§ **ASSIGNED TASK**:
Word for word, restate the lines from the start of the data below through the line containing "Definition io (D".
Segment Open
(* ===== verification/Device.v ===== *)
(** * Interfaces to the device

    [ZonedBlockDeviceBackend] (zbd_zenfs.h) as a type class over the state [D]
    of the device, and the part of SZD's [SZDOnceLog] the code calls as a type
    class over [D] and the state [L] of a log.  SZD, libzbd and the kernel are
    not part of the repository: they appear as the fields of the two classes,
    and the documented behaviour the theorems rely on as the named laws of
    [BackendSpec]. *)

From S2P Require Import Prelude Status.

(** ** Calls into the device *)

(** A call that returns a status or a value. *)
Definition io (D A : Type) : Type := D -> (Status + A) * D.

Definition io_run {D A} (f : io D A) : M D A := fun d =>
  match f d with
  | (inr a, d') => Ok a d'
  | (inl e, d') => Err e d'
  end.

(** A call that returns an [int] and leaves the rest to the caller. *)
Definition call {D A} (f : D -> A * D) : M D A := fun d =>
  let '(a, d') := f d in Ok a d'.

(** One entry of a [ZoneList], as the backend's accessors show it. *)
Record zone_rep := mkZoneRep {
  ZoneIsSwr : bool;
  ZoneIsOffline : bool;
  ZoneIsWritable : bool;
  ZoneIsActive : bool;
  ZoneIsOpen : bool;
  ZoneStart : Z;
  ZoneMaxCapacity : Z;
  ZoneWp : Z
}.

Definition EINTR : Z := 4.

(** [loop_bound] is how often the model goes round a loop whose progress is up
    to the device. *)
Class ZonedBlockDeviceBackend (D L : Type) := {
  block_sz_ : Z;
  zone_sz_ : Z;
  nr_zones_ : Z;
  loop_bound : nat;
  (** readonly, exclusive; the limits on active and open zones *)
  be_Open : bool -> bool -> io D (Z * Z);
  be_ListZones : D -> option (list zone_rep);
  (** start; offline and maximum capacity *)
  be_Reset : Z -> io D (bool * Z);
  be_Finish : Z -> io D unit;
  be_Close : Z -> io D unit;
  (** size, position, direct; the [int] returned, [errno] and the bytes read *)
  be_Read : Z -> Z -> bool -> D -> Z * Z * bytes * D;
  (** data, position; the [int] returned and [strerror(errno)] *)
  be_Write : bytes -> Z -> D -> Z * string * D;
  be_Append : bytes -> L -> D -> Z * string * (L * D);
  be_AppendSync : L -> D -> Z * (L * D);
  be_InvalidateCache : Z -> Z -> D -> Z * D;
  be_GetFilename : string
}.

(** [true] stands for [SZDStatus::Success]. *)
Class SZDOnceLog (D L : Type) := {
  (** first zone, zone after the last, write channel *)
  szd_new : Z -> Z -> Z -> L;
  szd_RecoverPointers : L -> D -> bool * (L * D);
  szd_AsyncAppend : bytes -> L -> D -> bool * (L * D);
  szd_Sync : L -> D -> bool * (L * D);
  (** block address, size *)
  szd_Read : Z -> Z -> L -> D -> bool * bytes;
  szd_ResetAll : L -> D -> bool * (L * D);
  szd_GetWriteHead : L -> Z;
  szd_GetWriteTail : L -> Z
}.

(** ** Devices made of the states that satisfy an invariant *)

Section subset.
Context {S : Type} (P : S -> Prop).

Definition dev : Type := { s : S | P s }.

Definition run_dev {A} (m : M S A) (Hm : preserves P m) (d : dev) : result dev A :=
  match m (proj1_sig d) as r
    return match r with Ok _ s' | Err _ s' => P s' | Stuck _ => True end -> result dev A with
  | Ok a s' => fun H => Ok a (exist _ s' H)
  | Err e s' => fun H => Err e (exist _ s' H)
  | Stuck w => fun _ => Stuck w
  end (Hm (proj1_sig d) (proj2_sig d)).

Lemma run_dev_spec {A} (m : M S A) Hm (d : dev) :
  match run_dev m Hm d with
  | Ok a d' => m (proj1_sig d) = Ok a (proj1_sig d')
  | Err e d' => m (proj1_sig d) = Err e (proj1_sig d')
  | Stuck w => m (proj1_sig d) = Stuck w
  end.
Proof.
  unfold run_dev. generalize (Hm (proj1_sig d) (proj2_sig d)). by destruct (m (proj1_sig d)).
Qed.

(** A call that returns a status; undefined behaviour is reported as an error. *)
Definition dev_io {A} (m : M S A) (Hm : preserves P m) : io dev A := fun d =>
  match run_dev m Hm d with
  | Ok a d' => (inr a, d')
  | Err e d' => (inl e, d')
  | Stuck _ => (inl (IOError "undefined"), d)
  end.
(** A call that returns an [int]. *)
Definition dev_int {A} (m : M S A) (Hm : preserves P m) (dflt : A) (d : dev) : A * dev :=
  match run_dev m Hm d with
  | Ok a d' => (a, d')
  | Err _ d' => (dflt, d')
  | Stuck _ => (dflt, d)
  end.

(** An operation of the device is the operation of the backend, or it is undefined
    there and the device stays as it is. *)
Lemma dev_io_inv {A} (m : M S A) Hm (d : dev) r d' :
  dev_io m Hm d = (r, d') ->
  match r with
  | inr a => m (proj1_sig d) = Ok a (proj1_sig d')
  | inl e => m (proj1_sig d) = Err e (proj1_sig d') \/
             (exists u, m (proj1_sig d) = Stuck u) /\ d' = d /\ ok e = false
  end.
Proof.
  unfold dev_io. pose proof (run_dev_spec m Hm d) as H.
  destruct (run_dev m Hm d); intros [= <- <-]; [done|by left|]. right. split; [by eexists|done].
Qed.

Lemma dev_int_inv {A} (m : M S A) Hm dflt (d : dev) r d' :
  dev_int m Hm dflt d = (r, d') ->
  m (proj1_sig d) = Ok r (proj1_sig d') \/ r = dflt /\
    ((exists e, m (proj1_sig d) = Err e (proj1_sig d')) \/ (exists u, m (proj1_sig d) = Stuck u) /\ d' = d).
Proof.
  unfold dev_int. pose proof (run_dev_spec m Hm d) as H.
  destruct (run_dev m Hm d); intros [= <- <-]; [by left|right; split; [done|]..].
  - left. by eexists.
  - right. split; [by eexists|done].
Qed.
End subset.
Arguments run_dev {S P A} _ _ _.
Arguments dev_io {S P A} _ _ _.
Arguments dev_int {S P A} _ _ _ _.

(** ** Contents of a device *)

(** The [n] bytes at [pos]. *)
Definition range (f : Z -> byte) (pos n : Z) : bytes := f <$> seqZ pos n.

(** Stores [data] at [pos]. *)
Definition store (f : Z -> byte) (pos : Z) (data : bytes) (a : Z) : byte :=
  if decide (pos <= a < pos + zlen data) then nth (Z.to_nat (a - pos)) data Byte.x00 else f a.

Lemma zlen_range f pos n : 0 <= n -> zlen (range f pos n) = n.
Proof. intros H. unfold zlen, range. rewrite length_fmap, length_seqZ. lia. Qed.

Lemma range_0 f pos : range f pos 0 = [].
Proof. done. Qed.

Lemma range_app f pos n m :
  0 <= n -> 0 <= m -> range f pos (n + m) = range f pos n ++ range f (pos + n) m.
Proof. intros Hn Hm. unfold range. by rewrite seqZ_app, fmap_app by done. Qed.

Lemma ztake_range f pos n m : 0 <= m <= n -> ztake m (range f pos n) = range f pos m.
Proof.
  intros H. replace n with (m + (n - m)) by lia. rewrite range_app by lia.
  apply ztake_app'. by rewrite zlen_range by lia.
Qed.

Lemma zdrop_range f pos n m : 0 <= m <= n -> zdrop m (range f pos n) = range f (pos + m) (n - m).
Proof.
  intros H. replace n with (m + (n - m)) at 1 by lia. rewrite range_app by lia.
  apply zdrop_app'. by rewrite zlen_range by lia.
Qed.

Lemma range_ext f g pos n :
  (forall a, pos <= a < pos + n -> f a = g a) -> range f pos n = range g pos n.
Proof.
  intros H. apply list_fmap_ext. intros i a Ha%lookup_seqZ. apply H. lia.
Qed.

Lemma range_nth f pos n i :
  0 <= i < n -> nth (Z.to_nat i) (range f pos n) Byte.x00 = f (pos + i).
Proof.
  intros Hi. apply nth_lookup_Some. unfold range.
  rewrite list_lookup_fmap, lookup_seqZ_lt by lia. simpl. do 2 f_equal. lia.
Qed.

Lemma range_store_same f pos data : range (store f pos data) pos (zlen data) = data.
Proof.
  apply list_eq. intros i. unfold range. rewrite list_lookup_fmap.
  destruct (decide (i < length data)%nat) as [Hi|Hi].
  - rewrite lookup_seqZ_lt by (unfold zlen; lia). simpl. unfold store.
    rewrite decide_True by (unfold zlen; lia).
    replace (Z.to_nat (pos + Z.of_nat i - pos)) with i by lia.
    destruct (lookup_lt_is_Some_2 data i Hi) as [x Hx]. rewrite Hx.
    f_equal. by apply nth_lookup_Some.
  - rewrite lookup_seqZ_ge by (unfold zlen; lia).
    symmetry. apply lookup_ge_None. lia.
Qed.

Lemma range_store_disjoint f pos data p n :
  p + n <= pos \/ pos + zlen data <= p -> range (store f pos data) p n = range f p n.
Proof.
  intros H. apply range_ext. intros a Ha. unfold store. rewrite decide_False; [done|lia].
Qed.

Lemma store_outside f pos data a :
  ~ (pos <= a < pos + zlen data) -> store f pos data a = f a.
Proof. intros H. unfold store. by rewrite decide_False. Qed.

Lemma store_nil f pos a : store f pos [] a = f a.
Proof. unfold store. rewrite decide_False; [done|]. unfold zlen. simpl. lia. Qed.

Lemma store_app f pos d1 d2 a :
  store f pos (d1 ++ d2) a = store (store f pos d1) (pos + zlen d1) d2 a.
Proof.
  unfold store. rewrite zlen_app. pose proof (zlen_nonneg d1). pose proof (zlen_nonneg d2).
  destruct (decide (pos + zlen d1 <= a < pos + zlen d1 + zlen d2)) as [H1|H1].
  - rewrite decide_True by lia. rewrite app_nth2 by (unfold zlen in *; lia).
    f_equal. unfold zlen in *. lia.
  - destruct (decide (pos <= a < pos + zlen d1)) as [H2|H2].
    + rewrite decide_True by lia. apply app_nth1. unfold zlen in *. lia.
    + by rewrite decide_False by lia.
Qed.

Lemma store_ext f g pos data a : (forall a, f a = g a) -> store f pos data a = store g pos data a.
Proof. intros H. unfold store. by rewrite H. Qed.

(** ** What the theorems rely on *)

Class BackendSpec (D L : Type) `{be : ZonedBlockDeviceBackend D L} := {
  (** The readable contents. *)
  disk : D -> Z -> byte;
  (** A successful write stores a non-empty prefix of the data and nothing else. *)
  write_ok : forall data pos d ret err d',
    be_Write data pos d = (ret, err, d') -> 0 <= ret ->
    ret <= zlen data /\ (0 < zlen data -> 0 < ret) /\
    forall a, disk d' a = store (disk d) pos (ztake ret data) a;
  (** A failed write touches at most the range it was asked to write. *)
  write_err : forall data pos d ret err d',
    be_Write data pos d = (ret, err, d') -> ret < 0 ->
    forall a, ~ (pos <= a < pos + zlen data) -> disk d' a = disk d a;
  (** A read returns at most what was asked for, and what the device holds. *)
  read_ok : forall size pos direct d r errno data d',
    be_Read size pos direct d = (r, errno, data, d') ->
    (forall a, disk d' a = disk d a) /\
    (0 <= size -> 0 < r -> r <= size /\ data = range (disk d) pos r);
  (** The reset of a zone reports a capacity that fits the zone, in whole blocks; it
      touches no other zone, also when it fails. *)
  reset_ok : forall start d offline max_capacity d',
    be_Reset start d = (inr (offline, max_capacity), d') -> start mod zone_sz_ = 0 ->
    (0 <= max_capacity <= zone_sz_ /\ max_capacity mod block_sz_ = 0) /\
    forall a, ~ (start <= a < start + zone_sz_) -> disk d' a = disk d a;
  reset_fails : forall start d e d',
    be_Reset start d = (inl e, d') -> start mod zone_sz_ = 0 ->
    forall a, ~ (start <= a < start + zone_sz_) -> disk d' a = disk d a;
  (** What the device reports as an error is one. *)
  reset_err : forall start d e d', be_Reset start d = (inl e, d') -> ok e = false;
  finish_err : forall start d e d', be_Finish start d = (inl e, d') -> ok e = false;
  close_err : forall start d e d', be_Close start d = (inl e, d') -> ok e = false;
  finish_ok : forall start d r d',
    be_Finish start d = (r, d') -> forall a, disk d' a = disk d a;
  close_ok : forall start d r d',
    be_Close start d = (r, d') -> forall a, disk d' a = disk d a;
  block_sz_pos : 0 < block_sz_;
  block_sz_u32 : block_sz_ < 2 ^ 32;
  zone_sz_pos : 0 < zone_sz_
}.

(** A device on which reads inside the device make progress. *)
Class ReliableReads (D L : Type) `{be : ZonedBlockDeviceBackend D L} := {
  read_progress : forall size pos direct d,
    0 < size -> 0 <= pos -> pos + size <= nr_zones_ * zone_sz_ ->
    exists r errno data d', be_Read size pos direct d = (r, errno, data, d') /\ 0 < r;
  device_size_u64 : nr_zones_ * zone_sz_ < 2 ^ 64
}.

(** A device that takes the writes it is asked to: [accepts d pos room] says that
    [room] bytes can be written from [pos] on, in any pieces.  Other zones and reads
    do not change that. *)
Class ReliableWrites (D L : Type) `{be : ZonedBlockDeviceBackend D L} := {
  accepts : D -> Z -> Z -> Prop;
  accepts_none : forall d pos room, room <= 0 -> accepts d pos room;
  accepts_write : forall data pos room d r err d',
    accepts d pos room -> 0 < zlen data <= room -> be_Write data pos d = (r, err, d') ->
    0 <= r /\ accepts d' (pos + r) (room - r);
  accepts_other : forall data p pos room d r err d',
    accepts d pos room -> p / zone_sz_ <> pos / zone_sz_ -> be_Write data p d = (r, err, d') ->
    accepts d' pos room;
  accepts_read : forall size p direct pos room d r errno data d',
    accepts d pos room -> be_Read size p direct d = (r, errno, data, d') -> accepts d' pos room
}.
Segment Closed
§ **SOLUTION TO THIS EXERCISE**:
(* ===== verification/Device.v ===== *)
(** * Interfaces to the device

    [ZonedBlockDeviceBackend] (zbd_zenfs.h) as a type class over the state [D]
    of the device, and the part of SZD's [SZDOnceLog] the code calls as a type
    class over [D] and the state [L] of a log.  SZD, libzbd and the kernel are
    not part of the repository: they appear as the fields of the two classes,
    and the documented behaviour the theorems rely on as the named laws of
    [BackendSpec]. *)

From S2P Require Import Prelude Status.

(** ** Calls into the device *)

(** A call that returns a status or a value. *)
Definition io (D A : Type) : Type := D -> (Status + A) * D.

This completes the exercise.